About this task — Go line by line through the records below. Copy whichever lines contain the string "Some".
——————
(** * omd_migrate: export and import of catalog entities as NDJSON

    A shallow embedding of [export.py] and [import.py].  Python text is
    [String.string] (8-bit characters).  The dictionaries whose order shows
    in what is written (entity records, the configuration, the statistics)
    are association lists; the environment and the file system are stdpp's
    [gmap], the allow-lists [gset].  The effects (files, the remote service,
    the error list, exceptions) are passed explicitly.  What the code calls
    and does not define is a parameter: the SDK, [json.dump] on an open
    file and [json.loads]; a stand-in for each serves where a concrete one
    is needed. *)

From Stdlib Require Import ZArith String Ascii List Bool Lia.
From Stdlib Require Import Decimal DecimalString DecimalFacts DecimalPos.
From stdpp Require Import base option list gmap strings.

Set Warnings "-register-all".
#[local] Arguments String.append !s1 s2 : simpl nomatch.
Local Open Scope Z_scope.

(** ** Python values *)

(** The values that reach [json.dump]: the ones its encoder writes natively
    and, as [PObj], an object of any other class, given by the text of
    [str(o)] and of [repr(o)].  A float is given by the text of its [repr]
    ([0.1], [-0.0], [1e+16], [inf], [nan]). *)
Inductive pyval : Type :=
| PNone
| PBool (b : bool)
| PInt (z : Z)
| PStr (s : string)
| PList (l : list pyval)
| PTuple (l : list pyval)
| PDict (d : list (string * pyval))
| PObj (str_form repr_form : string)
| PFloat (repr_form : string).

(** A [Dict] with [str] keys, in insertion order. *)
Abbreviation dict := (list (string * pyval)).

(** [d.get(k)] *)
Fixpoint dict_get {V : Type} (k : string) (d : list (string * V)) : option V :=
  match d with
  | [] => None
  | (k', v) :: d' => if String.eqb k' k then Some v else dict_get k d'
  end.

(** [d[k] = v]: an existing key keeps its place. *)
Fixpoint dict_set {V : Type} (k : string) (v : V) (d : list (string * V))
  : list (string * V) :=
  match d with
  | [] => [(k, v)]
  | (k', v') :: d' =>
      if String.eqb k' k then (k, v) :: d' else (k', v') :: dict_set k v d'
  end.

(** [dict(pairs)] *)
Definition dict_of_pairs {V : Type} (pairs : list (string * V))
  : list (string * V) :=
  fold_left (fun d kv => dict_set (fst kv) (snd kv) d) pairs [].

(** No key occurs twice: what every Python dictionary satisfies. *)
Fixpoint keys_unique (ks : list string) : bool :=
  match ks with
  | [] => true
  | k :: ks' => negb (existsb (String.eqb k) ks') && keys_unique ks'
  end.



(** Truth value of a Python object, as [if v:] and [not v] use it. *)
Definition truthy (v : pyval) : bool :=
  match v with
  | PNone => false
  | PBool b => b
  | PInt z => negb (z =? 0)
  | PStr s => negb (String.eqb s "")
  | PList l | PTuple l => negb (Nat.eqb (List.length l) 0)
  | PDict d => negb (Nat.eqb (List.length d) 0)
  | PObj _ _ => true
  | PFloat r => negb (String.eqb r "0.0" || String.eqb r "-0.0")
  end.

(** ** Text *)

Definition LF : ascii := "010"%char.
Definition CR : ascii := "013"%char.
Definition TAB : ascii := "009"%char.
Definition BS : ascii := "008"%char.
Definition FF : ascii := "012"%char.
Definition DQUOTE : ascii := "034"%char.
Definition SQUOTE : ascii := "039"%char.
Definition BACKSLASH : ascii := "092"%char.

Definition code (c : ascii) : N := N_of_ascii c.

(** [c.isspace()] on the 8-bit characters. *)
Definition isspace (c : ascii) : bool :=
  let n := code c in
  ((9 <=? n) && (n <=? 13) || (28 <=? n) && (n <=? 32)
   || (n =? 133) || (n =? 160))%N.

Fixpoint lstrip (s : string) : string :=
  match s with
  | String c r => if isspace c then lstrip r else s
  | EmptyString => EmptyString
  end.

Fixpoint rstrip (s : string) : string :=
  match s with
  | String c r =>
      match rstrip r with
      | EmptyString => if isspace c then EmptyString else String c EmptyString
      | r' => String c r'
      end
  | EmptyString => EmptyString
  end.

(** [s.strip()] *)
Definition strip (s : string) : string := lstrip (rstrip s).

Definition lower_char (c : ascii) : ascii :=
  let n := code c in
  if ((65 <=? n) && (n <=? 90)
      || (192 <=? n) && (n <=? 222) && negb (n =? 215))%N
  then ascii_of_N (n + 32) else c.

(** [s.lower()] *)
Fixpoint lower (s : string) : string :=
  match s with
  | String c r => String (lower_char c) (lower r)
  | EmptyString => EmptyString
  end.

(** The lines of a text file opened with the default [newline=None], as
    [for line in f] yields them: a line ends at a line feed, a carriage
    return or the pair of them, each handed over as one line feed; the last
    line has no terminator when the file does not end with one. *)
Fixpoint readlines (s : string) : list string :=
  match s with
  | EmptyString => []
  | String c r =>
      if Ascii.eqb c LF then String LF EmptyString :: readlines r
      else if Ascii.eqb c CR then
        match r with
        | String c' r' =>
            if Ascii.eqb c' LF then String LF EmptyString :: readlines r'
            else String LF EmptyString :: readlines r
        | EmptyString => [String LF EmptyString]
        end
      else
        match readlines r with
        | [] => [String c EmptyString]
        | l :: ls => String c l :: ls
        end
  end.

(** The text of a file written line by line, a line feed after each. *)
Fixpoint join_lines (lines : list string) : string :=
  match lines with
  | [] => EmptyString
  | line :: rest => line +:+ String LF (join_lines rest)
  end.

(** [c in s] for a character. *)
Fixpoint contains (c : ascii) (s : string) : bool :=
  match s with
  | String c' r => Ascii.eqb c' c || contains c r
  | EmptyString => false
  end.

(** The line has neither a line feed nor a carriage return in it. *)
Fixpoint no_newline (s : string) : bool :=
  match s with
  | String c r => negb (Ascii.eqb c LF) && negb (Ascii.eqb c CR) && no_newline r
  | EmptyString => true
  end.

(** ** A stand-in for [json.dump(obj, f, ensure_ascii=False, default=str)]

    The text the encoder of the [json] module writes for a value.  The
    limits of the interpreter (the depth of recursion, the number of digits
    of an integer) are left out: here the encoder always completes. *)

(** [repr] of a non-negative and of any integer. *)
Definition nat_repr (n : N) : string := NilZero.string_of_uint (N.to_uint n).

Definition int_repr (z : Z) : string :=
  if z <? 0 then String "-" (nat_repr (Z.abs_N z)) else nat_repr (Z.abs_N z).

Definition hex_digit (n : N) : ascii :=
  ascii_of_N (if (n <? 10)%N then 48 + n else 87 + n).

(** [ESCAPE_DCT]: the quote, the backslash and the characters below 0x20. *)
Definition escape_char (c : ascii) : string :=
  if Ascii.eqb c DQUOTE then String BACKSLASH (String DQUOTE "")
  else if Ascii.eqb c BACKSLASH then "\\"
  else if Ascii.eqb c LF then "\n"
  else if Ascii.eqb c CR then "\r"
  else if Ascii.eqb c TAB then "\t"
  else if Ascii.eqb c BS then "\b"
  else if Ascii.eqb c FF then "\f"
  else if (code c <? 32)%N then
    "\u00" +:+ String (hex_digit (code c / 16))
                 (String (hex_digit (code c mod 16)) "")
  else String c "".

Fixpoint escape (s : string) : string :=
  match s with
  | String c r => escape_char c +:+ escape r
  | EmptyString => EmptyString
  end.

Definition encode_basestring (s : string) : string :=
  String DQUOTE (escape s +:+ String DQUOTE "").

(** The items of an array or object, [", "] between them. *)
Fixpoint join_tail {A : Type} (f : A -> string) (l : list A) : string :=
  match l with
  | [] => ""
  | x :: l' => ", " +:+ f x +:+ join_tail f l'
  end.

Definition join_items {A : Type} (f : A -> string) (l : list A) : string :=
  match l with
  | [] => ""
  | x :: l' => f x +:+ join_tail f l'
  end.

(** [float.__repr__] with the three names [allow_nan] writes. *)
Definition float_text (r : string) : string :=
  if String.eqb r "nan" then "NaN"
  else if String.eqb r "inf" then "Infinity"
  else if String.eqb r "-inf" then "-Infinity"
  else r.

(** The text [json.dump] writes: a tuple is written as an array, and an
    object the encoder does not know goes through [default=str]. *)
Fixpoint encode (v : pyval) : string :=
  match v with
  | PNone => "null"
  | PBool true => "true"
  | PBool false => "false"
  | PInt z => int_repr z
  | PStr s => encode_basestring s
  | PList l | PTuple l => "[" +:+ join_items encode l +:+ "]"
  | PDict d =>
      "{" +:+ join_items
                (fun kv => encode_basestring (fst kv) +:+ ": " +:+ encode (snd kv)) d
          +:+ "}"
  | PObj s _ => encode_basestring s
  | PFloat r => float_text r
  end.

(** One item of an object: the key, a colon and a blank, the value. *)
Definition encode_item (kv : string * pyval) : string :=
  encode_basestring (fst kv) +:+ ": " +:+ encode (snd kv).

(** ** A stand-in for [json.loads]

    The scanner of the [json] module on 8-bit text.  What it does not
    follow: a [\u] escape above [00ff] names a character this text does not
    have and is refused as malformed; a number with a fraction or an
    exponent becomes the float whose [repr] is the literal as written, which
    is so for the literals [json.dump] writes; an integer is read whatever
    its number of digits. *)

(** [WHITESPACE]: blank, tab, line feed, carriage return. *)
Definition is_ws (c : ascii) : bool :=
  Ascii.eqb c " " || Ascii.eqb c TAB || Ascii.eqb c LF || Ascii.eqb c CR.

Fixpoint skip_ws (s : string) : string :=
  match s with
  | String c r => if is_ws c then skip_ws r else s
  | EmptyString => EmptyString
  end.

Fixpoint strip_prefix (p s : string) : option string :=
  match p, s with
  | EmptyString, _ => Some s
  | String a p', String b s' => if Ascii.eqb a b then strip_prefix p' s' else None
  | String _ _, EmptyString => None
  end.

Definition hex_value (c : ascii) : option N :=
  let n := code c in
  if ((48 <=? n) && (n <=? 57))%N then Some (n - 48)%N
  else if ((97 <=? n) && (n <=? 102))%N then Some (n - 87)%N
  else if ((65 <=? n) && (n <=? 70))%N then Some (n - 55)%N
  else None.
——————
Your solution —
  | (k', v) :: d' => if String.eqb k' k then Some v else dict_get k d'
  | EmptyString, _ => Some s
  if ((48 <=? n) && (n <=? 57))%N then Some (n - 48)%N
  else if ((97 <=? n) && (n <=? 102))%N then Some (n - 87)%N
  else if ((65 <=? n) && (n <=? 70))%N then Some (n - 55)%N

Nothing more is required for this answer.